Goal of the exercise: Filter the records for lines holding the string "then".

Dataset records:
────
(** [await asyncio.sleep(delay)].  A delay that is not positive returns
    at once and a positive one when it has passed.  A sleep without end
    is never resumed; what a NaN does is left open, as it depends on the
    version of [asyncio]. *)
Definition asyncio_sleep {T} (delay : float) : Task T unit :=
  fun fr =>
    if (delay <=? 0)%float || is_finite delay
    then (Done (Returned tt), mkFrame (rest delay (world fr)) (self fr))
    else (Pending, mkFrame (rest delay (world fr)) (self fr)).

Definition get_self {T} : Task T T :=
  fun fr => (Done (Returned (self fr)), fr).

Definition set_self {T} (x : T) : Task T unit :=
  fun fr => (Done (Returned tt), mkFrame (world fr) x).

End Clock.

Declare Scope aio_scope.
Delimit Scope aio_scope with aio.
Notation "x <- m ;; k" := (Clock.bind m (fun x => k))
  (at level 90, m at level 80, right associativity) : aio_scope.
Notation "m ;;; k" := (Clock.bind m (fun _ => k))
  (at level 90, right associativity) : aio_scope.

(** ** Admission controller: [api/rate_limiter.py] *)

Module TokenBucket.
Import PyEff Clock PyFloat.
Local Open Scope aio_scope.

(** The fields of a [TokenBucket].  [capacity] is an [int]; [tokens]
    starts as that [int], and a refill leaves it a [float] or, when it
    caps the count, the [int] capacity again; [refill_rate] and
    [last_refill] are [float]s.  [locked] says whether the
    [asyncio.Lock] of the bucket is held. *)
Record t : Type := mk {
  capacity : Z;
  refill_rate : float;
  tokens : number;
  last_refill : float;
  locked : bool
}.

Definition with_tokens (x : number) (b : t) : t :=
  mk (capacity b) (refill_rate b) x (last_refill b) (locked b).

Definition with_last_refill (x : float) (b : t) : t :=
  mk (capacity b) (refill_rate b) (tokens b) x (locked b).

Definition with_locked (x : bool) (b : t) : t :=
  mk (capacity b) (refill_rate b) (tokens b) (last_refill b) x.

(** [TokenBucket.__init__]. *)
Definition init (capacity : Z) (refill_rate : float) : Task unit t :=
  now <- time_time ;;
  ret (mk capacity refill_rate (Int capacity) now false).

(** [min(self.capacity, total)]: the [int] capacity unless the total is
    below it. *)
Definition py_min (capacity : Z) (total : number) : number :=
  match total with
  | Int z => if (z <? capacity)%Z then total else Int capacity
  | Flt x => if lt_int x capacity then total else Int capacity
  end.

(** [TokenBucket._refill]. *)
Definition _refill : Task t unit :=
  now <- time_time ;;
  b <- get_self ;;
  let elapsed := (now - last_refill b)%float in
  let tokens_to_add := (elapsed * refill_rate b)%float in
  total <- lift (PyFloat.add (tokens b) (Flt tokens_to_add)) ;;
  set_self (with_last_refill now (with_tokens (py_min (capacity b) total) b)).

(** [self.tokens -= tokens]. *)
Definition debit (units : Z) : Task t unit :=
  b <- get_self ;;
  remaining <- lift (PyFloat.sub (tokens b) (Int units)) ;;
  set_self (with_tokens remaining b).

(** [async with self._lock:].  A call that finds the lock held waits for
    it; calls are made one after the other here, so nobody is left to
    release it and the wait does not end. *)
Definition with_lock {A} (body : Task t A) : Task t A :=
  b <- get_self ;;
  if locked b then fun fr => (Pending, fr)
  else
    set_self (with_locked true b) ;;;
    finally body (fun fr => mkFrame (world fr) (with_locked false (self fr))).

(** [TokenBucket.acquire]. *)
Definition acquire (units : Z) : Task t bool :=
  with_lock
    (_refill ;;;
     b <- get_self ;;
     if ge_int (tokens b) units then
       debit units ;;;
       ret true
     else
       deficit <- lift (PyFloat.sub (Int units) (tokens b)) ;;
       wait_time <- lift (PyFloat.div deficit (refill_rate b)) ;;
       asyncio_sleep wait_time ;;;
       _refill ;;;
       debit units ;;;
       ret true).

(** [TokenBucket.get_available_tokens]. *)
Definition get_available_tokens (b : t) : number := tokens b.

End TokenBucket.

Module RateLimiter.
Import PyEff Clock PyFloat.
Local Open Scope aio_scope.

(** One entry of [self.stats]; [total_wait_time] starts as the [int] 0
    and is a [float] once a wait has been added. *)
Record Stats : Type := mkStats {
  total_requests : Z;
  successful_requests : Z;
  failed_requests : Z;
  total_wait_time : number
}.

Definition zero_stats : Stats := mkStats 0 0 0 (Int 0).

(** A [PriorityQueue]: the four deques by priority name.  Nothing on
    the acquire path adds to or takes from them. *)
Definition PriorityQueue : Type := list (string * list string).

Definition new_queue : PriorityQueue :=
  [("critical"%string, []); ("high"%string, []);
   ("medium"%string, []); ("low"%string, [])].

Record t : Type := mk {
  limiters : gmap string TokenBucket.t;
  request_queues : gmap string PriorityQueue;
  stats : gmap string Stats
}.

Definition empty : t := mk ∅ ∅ ∅.

(** [self.limiters[name] = TokenBucket(capacity, refill_rate)]. *)
Definition new_limiter (name : string) (capacity : Z) (refill_rate : float)
  : Task t unit :=
  fun fr =>
    match TokenBucket.init capacity refill_rate (mkFrame (world fr) tt) with
    | (Done (Returned b), fr') =>
        let rl := self fr in
        (Done (Returned tt),
         mkFrame (world fr')
           (mk (<[name := b]> (limiters rl)) (request_queues rl) (stats rl)))
    | (Done (Raised e), fr') => (Done (Raised e), mkFrame (world fr') (self fr))
    | (Pending, fr') => (Pending, mkFrame (world fr') (self fr))
    end.

(** The loop of [_init_limiters] over [self.limiters.keys()]. *)
Definition init_queues_and_stats (rl : t) : t :=
  mk (limiters rl)
     ((fun _ => new_queue) <$> limiters rl)
     ((fun _ => zero_stats) <$> limiters rl).

(** [RateLimiter._init_limiters]. *)
Definition _init_limiters : Task t unit :=
  new_limiter "coingecko" 45 0.75 ;;;
  new_limiter "binance" 1100 18.33 ;;;
  new_limiter "glassnode" 100 0.00115 ;;;
  new_limiter "cryptoquant" 300 0.00347 ;;;
  rl <- get_self ;;
  set_self (init_queues_and_stats rl).

(** [RateLimiter.__init__], run on the world [w]. *)
Definition init (w : World) : progress unit * Frame t :=
  _init_limiters (mkFrame w empty).

(** [await self.limiters[source].acquire(tokens)]: the bucket method
    runs on the bucket object stored under [source], which it mutates
    in place. *)
Definition on_limiter {A} (source : string) (m : Task TokenBucket.t A)
  : Task t A :=
  fun fr =>
    let rl := self fr in
    match limiters rl !! source with
    | None => (Done (Raised KeyError), fr)
    | Some b =>
        let '(r, fr') := m (mkFrame (world fr) b) in
        (r, mkFrame (world fr')
              (mk (<[source := self fr']> (limiters rl))
                  (request_queues rl) (stats rl)))
    end.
────
Response for this exercise:
    then (Done (Returned tt), mkFrame (rest delay (world fr)) (self fr))
  | Int z => if (z <? capacity)%Z then total else Int capacity
  | Flt x => if lt_int x capacity then total else Int capacity
  if locked b then fun fr => (Pending, fr)
     if ge_int (tokens b) units then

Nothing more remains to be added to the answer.